▶ [Your task] Find the string "negb" in the data, and copy out each line that has it.

Dataset entries:
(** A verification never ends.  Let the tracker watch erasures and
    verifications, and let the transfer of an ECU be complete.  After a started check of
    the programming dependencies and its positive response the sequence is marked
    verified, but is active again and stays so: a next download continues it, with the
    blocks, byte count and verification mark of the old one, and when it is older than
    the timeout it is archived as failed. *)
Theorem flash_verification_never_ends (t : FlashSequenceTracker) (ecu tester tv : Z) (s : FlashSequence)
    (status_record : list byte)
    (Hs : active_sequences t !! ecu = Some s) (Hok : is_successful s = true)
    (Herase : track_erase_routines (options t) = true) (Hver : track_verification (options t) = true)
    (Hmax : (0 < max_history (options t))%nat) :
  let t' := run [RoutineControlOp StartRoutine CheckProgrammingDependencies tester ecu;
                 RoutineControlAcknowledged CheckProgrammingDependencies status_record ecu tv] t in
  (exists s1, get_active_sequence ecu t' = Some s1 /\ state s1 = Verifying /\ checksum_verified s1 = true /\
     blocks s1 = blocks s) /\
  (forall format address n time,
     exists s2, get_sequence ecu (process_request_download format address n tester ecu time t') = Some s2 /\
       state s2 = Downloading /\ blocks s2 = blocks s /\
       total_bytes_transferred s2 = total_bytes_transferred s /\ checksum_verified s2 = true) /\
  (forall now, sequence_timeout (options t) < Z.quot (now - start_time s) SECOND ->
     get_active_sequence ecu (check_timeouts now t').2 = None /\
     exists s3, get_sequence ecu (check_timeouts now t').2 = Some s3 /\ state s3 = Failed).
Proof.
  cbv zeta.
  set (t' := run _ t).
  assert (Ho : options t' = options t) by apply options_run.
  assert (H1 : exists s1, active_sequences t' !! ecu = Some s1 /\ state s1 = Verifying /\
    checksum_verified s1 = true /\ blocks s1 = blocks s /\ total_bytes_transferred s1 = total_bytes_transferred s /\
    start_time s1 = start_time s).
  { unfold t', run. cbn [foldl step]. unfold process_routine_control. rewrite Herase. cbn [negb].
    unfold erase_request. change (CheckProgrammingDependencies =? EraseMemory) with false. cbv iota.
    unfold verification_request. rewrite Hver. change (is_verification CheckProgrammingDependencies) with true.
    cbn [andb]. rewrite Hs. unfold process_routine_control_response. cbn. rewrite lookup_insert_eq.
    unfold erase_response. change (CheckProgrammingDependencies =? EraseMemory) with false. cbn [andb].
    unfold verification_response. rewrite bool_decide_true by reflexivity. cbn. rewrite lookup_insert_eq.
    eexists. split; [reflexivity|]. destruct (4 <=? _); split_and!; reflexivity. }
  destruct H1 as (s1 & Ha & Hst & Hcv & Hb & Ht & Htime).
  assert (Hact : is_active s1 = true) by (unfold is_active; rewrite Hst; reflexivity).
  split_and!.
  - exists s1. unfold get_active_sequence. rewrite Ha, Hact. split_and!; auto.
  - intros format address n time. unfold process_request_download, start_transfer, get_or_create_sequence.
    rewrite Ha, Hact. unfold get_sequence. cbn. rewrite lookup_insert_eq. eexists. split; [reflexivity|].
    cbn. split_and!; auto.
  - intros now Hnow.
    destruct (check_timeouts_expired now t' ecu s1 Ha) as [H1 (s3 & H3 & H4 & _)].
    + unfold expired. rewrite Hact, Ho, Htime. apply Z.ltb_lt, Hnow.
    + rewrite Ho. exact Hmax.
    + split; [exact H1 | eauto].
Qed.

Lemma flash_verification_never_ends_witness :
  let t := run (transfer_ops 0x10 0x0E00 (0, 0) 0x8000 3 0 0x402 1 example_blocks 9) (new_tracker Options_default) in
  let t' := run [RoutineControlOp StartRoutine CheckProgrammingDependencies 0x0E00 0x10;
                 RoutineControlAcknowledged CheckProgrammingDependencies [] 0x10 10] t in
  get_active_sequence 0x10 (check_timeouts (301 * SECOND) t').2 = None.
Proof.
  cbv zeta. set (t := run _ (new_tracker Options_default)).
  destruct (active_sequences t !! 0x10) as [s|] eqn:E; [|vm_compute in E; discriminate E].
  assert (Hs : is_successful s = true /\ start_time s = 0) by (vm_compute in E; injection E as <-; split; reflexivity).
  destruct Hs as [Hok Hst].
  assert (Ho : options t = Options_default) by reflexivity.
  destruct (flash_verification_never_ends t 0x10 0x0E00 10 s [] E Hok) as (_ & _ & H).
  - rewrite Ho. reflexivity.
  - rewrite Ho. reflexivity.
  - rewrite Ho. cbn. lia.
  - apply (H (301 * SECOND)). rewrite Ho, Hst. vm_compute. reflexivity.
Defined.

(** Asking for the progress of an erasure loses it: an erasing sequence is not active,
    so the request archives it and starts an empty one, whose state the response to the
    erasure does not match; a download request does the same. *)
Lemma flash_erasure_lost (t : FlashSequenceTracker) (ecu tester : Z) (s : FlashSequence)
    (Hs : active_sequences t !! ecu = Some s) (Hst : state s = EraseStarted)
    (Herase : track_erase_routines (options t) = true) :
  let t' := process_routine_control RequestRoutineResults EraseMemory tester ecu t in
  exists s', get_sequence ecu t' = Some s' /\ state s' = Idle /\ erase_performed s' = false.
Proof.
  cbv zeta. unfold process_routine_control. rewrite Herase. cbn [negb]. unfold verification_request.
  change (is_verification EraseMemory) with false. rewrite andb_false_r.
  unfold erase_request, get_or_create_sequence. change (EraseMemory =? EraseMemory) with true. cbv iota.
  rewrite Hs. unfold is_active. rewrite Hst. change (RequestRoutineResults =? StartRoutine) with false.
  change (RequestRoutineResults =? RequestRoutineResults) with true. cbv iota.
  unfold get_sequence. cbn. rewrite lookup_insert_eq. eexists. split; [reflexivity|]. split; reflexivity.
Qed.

---

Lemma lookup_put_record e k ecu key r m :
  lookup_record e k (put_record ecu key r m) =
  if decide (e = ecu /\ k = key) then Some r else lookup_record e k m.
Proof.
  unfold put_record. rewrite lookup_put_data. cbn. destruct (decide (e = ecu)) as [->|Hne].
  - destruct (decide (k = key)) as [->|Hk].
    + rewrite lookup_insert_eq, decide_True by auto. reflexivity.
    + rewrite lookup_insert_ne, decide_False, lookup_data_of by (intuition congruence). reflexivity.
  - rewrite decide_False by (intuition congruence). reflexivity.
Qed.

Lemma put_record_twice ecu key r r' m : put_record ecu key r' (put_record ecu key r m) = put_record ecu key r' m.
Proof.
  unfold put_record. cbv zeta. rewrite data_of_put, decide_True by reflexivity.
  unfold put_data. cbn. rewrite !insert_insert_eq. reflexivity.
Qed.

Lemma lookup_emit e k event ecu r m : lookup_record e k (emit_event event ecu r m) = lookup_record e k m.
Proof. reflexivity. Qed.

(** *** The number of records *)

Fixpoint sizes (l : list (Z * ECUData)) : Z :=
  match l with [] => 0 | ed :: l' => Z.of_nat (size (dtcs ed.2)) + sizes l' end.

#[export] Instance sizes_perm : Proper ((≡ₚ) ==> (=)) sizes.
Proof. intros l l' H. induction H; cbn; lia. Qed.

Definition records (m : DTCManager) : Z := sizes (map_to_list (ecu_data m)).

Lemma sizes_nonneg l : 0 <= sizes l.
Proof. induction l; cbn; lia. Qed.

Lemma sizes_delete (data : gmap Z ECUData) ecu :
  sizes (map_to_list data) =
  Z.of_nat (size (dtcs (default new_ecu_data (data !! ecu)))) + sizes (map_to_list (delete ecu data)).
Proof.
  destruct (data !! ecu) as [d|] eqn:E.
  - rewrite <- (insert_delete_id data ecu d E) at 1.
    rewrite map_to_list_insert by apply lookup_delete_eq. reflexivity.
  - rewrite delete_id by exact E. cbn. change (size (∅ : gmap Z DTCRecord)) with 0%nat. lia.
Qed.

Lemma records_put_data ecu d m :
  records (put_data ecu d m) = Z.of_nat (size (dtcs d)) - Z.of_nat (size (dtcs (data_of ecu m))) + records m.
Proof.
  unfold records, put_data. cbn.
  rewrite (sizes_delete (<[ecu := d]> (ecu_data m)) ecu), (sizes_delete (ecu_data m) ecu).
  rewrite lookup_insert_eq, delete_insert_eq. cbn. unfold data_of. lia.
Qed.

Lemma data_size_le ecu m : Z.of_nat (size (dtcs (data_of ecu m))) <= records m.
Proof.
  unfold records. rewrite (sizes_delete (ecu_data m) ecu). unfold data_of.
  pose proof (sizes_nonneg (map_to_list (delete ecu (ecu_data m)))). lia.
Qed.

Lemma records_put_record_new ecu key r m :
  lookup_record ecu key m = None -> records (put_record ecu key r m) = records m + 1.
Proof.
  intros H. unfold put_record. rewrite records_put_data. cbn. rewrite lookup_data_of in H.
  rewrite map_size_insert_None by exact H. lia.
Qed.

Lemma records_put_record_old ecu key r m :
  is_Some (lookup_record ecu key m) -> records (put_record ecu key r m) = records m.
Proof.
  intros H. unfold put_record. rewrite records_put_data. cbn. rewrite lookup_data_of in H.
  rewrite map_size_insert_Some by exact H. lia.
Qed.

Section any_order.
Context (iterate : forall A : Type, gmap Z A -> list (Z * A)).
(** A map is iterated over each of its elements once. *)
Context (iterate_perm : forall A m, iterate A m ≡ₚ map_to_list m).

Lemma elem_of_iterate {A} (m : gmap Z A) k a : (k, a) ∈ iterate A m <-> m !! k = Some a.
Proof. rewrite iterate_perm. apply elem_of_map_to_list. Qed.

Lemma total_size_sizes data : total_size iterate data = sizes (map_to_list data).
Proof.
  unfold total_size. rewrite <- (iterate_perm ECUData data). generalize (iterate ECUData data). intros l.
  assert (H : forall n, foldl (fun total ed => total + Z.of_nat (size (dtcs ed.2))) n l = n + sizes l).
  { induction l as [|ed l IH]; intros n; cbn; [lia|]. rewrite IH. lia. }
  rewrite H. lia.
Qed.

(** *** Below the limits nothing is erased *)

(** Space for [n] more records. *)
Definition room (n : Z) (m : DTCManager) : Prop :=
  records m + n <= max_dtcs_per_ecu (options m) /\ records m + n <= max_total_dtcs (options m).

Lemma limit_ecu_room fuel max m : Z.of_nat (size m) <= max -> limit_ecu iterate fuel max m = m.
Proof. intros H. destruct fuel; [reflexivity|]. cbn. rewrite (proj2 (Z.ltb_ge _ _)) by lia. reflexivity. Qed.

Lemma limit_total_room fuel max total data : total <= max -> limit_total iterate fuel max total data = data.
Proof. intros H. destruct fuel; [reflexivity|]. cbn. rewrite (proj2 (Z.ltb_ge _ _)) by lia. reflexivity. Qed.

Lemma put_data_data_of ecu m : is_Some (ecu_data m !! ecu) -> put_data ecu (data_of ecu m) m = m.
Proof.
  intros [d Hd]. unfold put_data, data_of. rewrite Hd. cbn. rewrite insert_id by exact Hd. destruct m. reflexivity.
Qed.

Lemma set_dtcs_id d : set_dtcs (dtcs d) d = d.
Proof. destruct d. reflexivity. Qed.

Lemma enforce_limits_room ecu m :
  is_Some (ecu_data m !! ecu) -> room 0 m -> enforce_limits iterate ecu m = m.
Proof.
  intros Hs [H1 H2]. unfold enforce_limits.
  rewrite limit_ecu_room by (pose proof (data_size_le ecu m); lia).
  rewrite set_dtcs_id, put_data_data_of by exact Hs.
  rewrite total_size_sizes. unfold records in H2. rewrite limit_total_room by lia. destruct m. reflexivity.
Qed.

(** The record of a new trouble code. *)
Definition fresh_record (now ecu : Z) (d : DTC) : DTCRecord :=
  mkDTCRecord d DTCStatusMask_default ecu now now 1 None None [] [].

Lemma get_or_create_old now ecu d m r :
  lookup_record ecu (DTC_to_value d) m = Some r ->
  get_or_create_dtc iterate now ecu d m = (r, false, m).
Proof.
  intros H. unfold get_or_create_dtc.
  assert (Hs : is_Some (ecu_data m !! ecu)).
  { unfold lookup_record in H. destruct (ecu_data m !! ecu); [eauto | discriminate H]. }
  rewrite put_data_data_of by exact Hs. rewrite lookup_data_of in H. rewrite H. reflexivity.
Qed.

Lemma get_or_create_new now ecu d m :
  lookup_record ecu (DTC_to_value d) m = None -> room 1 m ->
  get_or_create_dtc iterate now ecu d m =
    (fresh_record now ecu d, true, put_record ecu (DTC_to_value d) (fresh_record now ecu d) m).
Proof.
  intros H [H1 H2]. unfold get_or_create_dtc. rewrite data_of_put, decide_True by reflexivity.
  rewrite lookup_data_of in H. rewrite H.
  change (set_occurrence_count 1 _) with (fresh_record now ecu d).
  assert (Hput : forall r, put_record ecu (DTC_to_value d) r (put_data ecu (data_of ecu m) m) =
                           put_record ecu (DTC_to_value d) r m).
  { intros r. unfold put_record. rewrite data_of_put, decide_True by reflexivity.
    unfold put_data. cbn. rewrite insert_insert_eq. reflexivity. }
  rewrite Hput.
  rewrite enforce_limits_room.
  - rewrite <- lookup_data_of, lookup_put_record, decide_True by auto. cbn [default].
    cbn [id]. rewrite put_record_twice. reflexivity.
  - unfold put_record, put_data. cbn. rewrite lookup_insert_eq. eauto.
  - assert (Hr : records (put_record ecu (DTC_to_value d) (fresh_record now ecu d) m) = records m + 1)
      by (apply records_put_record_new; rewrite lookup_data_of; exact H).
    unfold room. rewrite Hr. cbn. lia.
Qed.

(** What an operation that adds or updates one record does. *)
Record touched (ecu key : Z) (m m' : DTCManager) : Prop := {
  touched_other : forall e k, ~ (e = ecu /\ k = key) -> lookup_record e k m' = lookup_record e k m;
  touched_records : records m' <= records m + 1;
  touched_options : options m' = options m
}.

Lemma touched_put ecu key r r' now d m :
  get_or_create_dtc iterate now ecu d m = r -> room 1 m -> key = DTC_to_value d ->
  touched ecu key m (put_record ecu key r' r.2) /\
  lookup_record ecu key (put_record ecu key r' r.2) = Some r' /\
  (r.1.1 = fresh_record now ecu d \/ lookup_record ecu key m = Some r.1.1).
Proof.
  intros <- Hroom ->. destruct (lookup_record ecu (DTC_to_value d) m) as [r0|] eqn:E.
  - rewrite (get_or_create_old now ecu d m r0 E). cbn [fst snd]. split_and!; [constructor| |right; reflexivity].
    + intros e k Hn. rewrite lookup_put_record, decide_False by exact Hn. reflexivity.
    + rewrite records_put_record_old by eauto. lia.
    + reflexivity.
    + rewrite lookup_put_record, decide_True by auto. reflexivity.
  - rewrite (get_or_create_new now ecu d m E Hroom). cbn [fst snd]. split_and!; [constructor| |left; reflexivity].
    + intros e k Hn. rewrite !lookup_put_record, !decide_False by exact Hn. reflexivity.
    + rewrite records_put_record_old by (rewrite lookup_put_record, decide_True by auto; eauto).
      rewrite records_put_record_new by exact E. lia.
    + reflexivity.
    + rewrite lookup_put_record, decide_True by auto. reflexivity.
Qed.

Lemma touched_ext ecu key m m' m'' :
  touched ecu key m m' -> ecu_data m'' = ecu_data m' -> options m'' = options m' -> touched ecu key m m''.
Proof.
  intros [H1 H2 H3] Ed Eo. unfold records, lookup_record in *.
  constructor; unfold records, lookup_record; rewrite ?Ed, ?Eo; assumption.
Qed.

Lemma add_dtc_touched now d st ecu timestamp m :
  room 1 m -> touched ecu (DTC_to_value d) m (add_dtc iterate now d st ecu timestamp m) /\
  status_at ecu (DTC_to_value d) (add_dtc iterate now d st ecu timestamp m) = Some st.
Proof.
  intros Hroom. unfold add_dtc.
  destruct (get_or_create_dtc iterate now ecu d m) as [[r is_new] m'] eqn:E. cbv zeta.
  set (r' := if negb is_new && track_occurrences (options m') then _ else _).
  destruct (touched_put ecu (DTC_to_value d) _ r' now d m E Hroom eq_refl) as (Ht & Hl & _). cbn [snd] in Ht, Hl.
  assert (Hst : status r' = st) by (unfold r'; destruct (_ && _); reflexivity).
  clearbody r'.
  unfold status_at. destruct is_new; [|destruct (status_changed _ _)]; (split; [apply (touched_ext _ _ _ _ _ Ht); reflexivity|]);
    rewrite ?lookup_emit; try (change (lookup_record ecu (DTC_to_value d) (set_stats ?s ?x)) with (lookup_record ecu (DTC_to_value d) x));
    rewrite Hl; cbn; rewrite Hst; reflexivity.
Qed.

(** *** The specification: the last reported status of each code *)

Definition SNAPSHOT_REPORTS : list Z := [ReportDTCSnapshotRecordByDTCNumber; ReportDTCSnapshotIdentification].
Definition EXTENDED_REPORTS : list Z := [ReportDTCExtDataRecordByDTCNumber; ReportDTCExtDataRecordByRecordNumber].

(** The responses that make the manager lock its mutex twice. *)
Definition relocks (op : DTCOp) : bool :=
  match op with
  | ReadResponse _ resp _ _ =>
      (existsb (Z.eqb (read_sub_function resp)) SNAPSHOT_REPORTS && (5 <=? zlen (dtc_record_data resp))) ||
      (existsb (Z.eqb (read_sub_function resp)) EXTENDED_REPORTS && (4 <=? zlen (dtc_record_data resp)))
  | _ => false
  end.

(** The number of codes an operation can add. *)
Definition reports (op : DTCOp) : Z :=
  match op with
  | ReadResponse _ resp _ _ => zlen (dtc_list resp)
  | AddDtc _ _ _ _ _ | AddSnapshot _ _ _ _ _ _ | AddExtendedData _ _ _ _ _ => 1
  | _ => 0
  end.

--

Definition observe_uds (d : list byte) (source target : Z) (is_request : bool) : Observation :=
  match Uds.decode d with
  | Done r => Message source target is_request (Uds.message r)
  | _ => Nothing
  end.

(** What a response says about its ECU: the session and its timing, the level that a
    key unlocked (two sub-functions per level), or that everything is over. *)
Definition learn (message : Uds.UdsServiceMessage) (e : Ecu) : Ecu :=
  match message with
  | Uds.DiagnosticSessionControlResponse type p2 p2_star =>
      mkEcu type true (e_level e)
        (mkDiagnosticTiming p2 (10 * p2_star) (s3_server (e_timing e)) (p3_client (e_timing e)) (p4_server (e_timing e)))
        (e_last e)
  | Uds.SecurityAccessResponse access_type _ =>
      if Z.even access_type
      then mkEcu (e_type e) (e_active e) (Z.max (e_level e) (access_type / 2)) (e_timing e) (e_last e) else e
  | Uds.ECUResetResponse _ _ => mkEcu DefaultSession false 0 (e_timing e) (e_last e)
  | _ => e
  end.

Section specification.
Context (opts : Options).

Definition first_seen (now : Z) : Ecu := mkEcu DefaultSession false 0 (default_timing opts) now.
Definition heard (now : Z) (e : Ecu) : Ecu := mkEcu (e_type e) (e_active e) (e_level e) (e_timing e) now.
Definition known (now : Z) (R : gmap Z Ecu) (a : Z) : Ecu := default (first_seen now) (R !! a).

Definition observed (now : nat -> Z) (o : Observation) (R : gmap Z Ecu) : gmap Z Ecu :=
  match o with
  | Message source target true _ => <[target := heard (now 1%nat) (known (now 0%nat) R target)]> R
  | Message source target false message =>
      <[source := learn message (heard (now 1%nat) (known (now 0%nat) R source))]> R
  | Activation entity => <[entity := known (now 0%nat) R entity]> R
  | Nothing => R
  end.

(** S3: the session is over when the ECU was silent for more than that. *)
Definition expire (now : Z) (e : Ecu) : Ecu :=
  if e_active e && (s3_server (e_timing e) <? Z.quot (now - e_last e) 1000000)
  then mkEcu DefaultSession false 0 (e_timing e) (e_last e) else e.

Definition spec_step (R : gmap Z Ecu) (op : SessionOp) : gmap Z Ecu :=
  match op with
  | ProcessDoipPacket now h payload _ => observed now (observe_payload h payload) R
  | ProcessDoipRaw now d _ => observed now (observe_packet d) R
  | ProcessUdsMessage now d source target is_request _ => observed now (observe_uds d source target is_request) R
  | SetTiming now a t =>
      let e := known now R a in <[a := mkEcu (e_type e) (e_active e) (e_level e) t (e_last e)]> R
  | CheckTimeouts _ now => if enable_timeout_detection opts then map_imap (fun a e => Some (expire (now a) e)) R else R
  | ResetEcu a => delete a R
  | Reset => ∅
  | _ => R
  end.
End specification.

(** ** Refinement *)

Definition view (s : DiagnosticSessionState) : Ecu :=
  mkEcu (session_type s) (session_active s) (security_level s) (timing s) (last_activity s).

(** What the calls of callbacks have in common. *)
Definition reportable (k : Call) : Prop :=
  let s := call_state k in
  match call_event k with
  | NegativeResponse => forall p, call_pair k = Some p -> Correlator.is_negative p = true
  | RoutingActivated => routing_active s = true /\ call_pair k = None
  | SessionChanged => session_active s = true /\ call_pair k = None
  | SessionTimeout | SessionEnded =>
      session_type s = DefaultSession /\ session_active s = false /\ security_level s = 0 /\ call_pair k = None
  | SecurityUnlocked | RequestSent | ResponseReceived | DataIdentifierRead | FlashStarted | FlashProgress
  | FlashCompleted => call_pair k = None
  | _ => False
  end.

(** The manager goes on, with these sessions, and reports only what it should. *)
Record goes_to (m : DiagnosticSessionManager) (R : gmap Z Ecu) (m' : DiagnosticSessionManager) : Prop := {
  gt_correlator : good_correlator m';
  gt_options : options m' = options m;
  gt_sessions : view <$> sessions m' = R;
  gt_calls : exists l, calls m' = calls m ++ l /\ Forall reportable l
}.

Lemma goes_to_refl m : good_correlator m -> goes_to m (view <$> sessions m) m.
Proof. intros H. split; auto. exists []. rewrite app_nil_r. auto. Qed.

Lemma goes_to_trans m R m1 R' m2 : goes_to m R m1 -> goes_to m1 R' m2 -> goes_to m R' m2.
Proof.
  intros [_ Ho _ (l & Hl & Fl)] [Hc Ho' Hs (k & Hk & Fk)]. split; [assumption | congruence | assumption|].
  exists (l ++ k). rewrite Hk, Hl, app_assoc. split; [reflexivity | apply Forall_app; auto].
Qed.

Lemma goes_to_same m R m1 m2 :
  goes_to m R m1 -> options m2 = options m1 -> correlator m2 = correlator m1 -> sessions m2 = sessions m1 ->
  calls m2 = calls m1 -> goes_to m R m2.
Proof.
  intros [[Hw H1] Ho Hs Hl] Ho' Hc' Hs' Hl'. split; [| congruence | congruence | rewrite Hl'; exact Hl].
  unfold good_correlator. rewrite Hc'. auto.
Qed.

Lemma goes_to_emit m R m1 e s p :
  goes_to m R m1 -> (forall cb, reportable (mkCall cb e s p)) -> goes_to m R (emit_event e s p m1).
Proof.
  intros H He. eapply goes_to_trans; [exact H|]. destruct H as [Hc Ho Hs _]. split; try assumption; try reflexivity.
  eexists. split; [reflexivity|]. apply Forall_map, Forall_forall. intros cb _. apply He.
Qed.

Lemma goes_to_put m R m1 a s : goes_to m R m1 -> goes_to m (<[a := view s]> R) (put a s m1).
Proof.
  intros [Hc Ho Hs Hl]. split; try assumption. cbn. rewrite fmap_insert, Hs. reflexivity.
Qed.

▶ [Solution]
  { unfold t', run. cbn [foldl step]. unfold process_routine_control. rewrite Herase. cbn [negb].
  cbv zeta. unfold process_routine_control. rewrite Herase. cbn [negb]. unfold verification_request.
  set (r' := if negb is_new && track_occurrences (options m') then _ else _).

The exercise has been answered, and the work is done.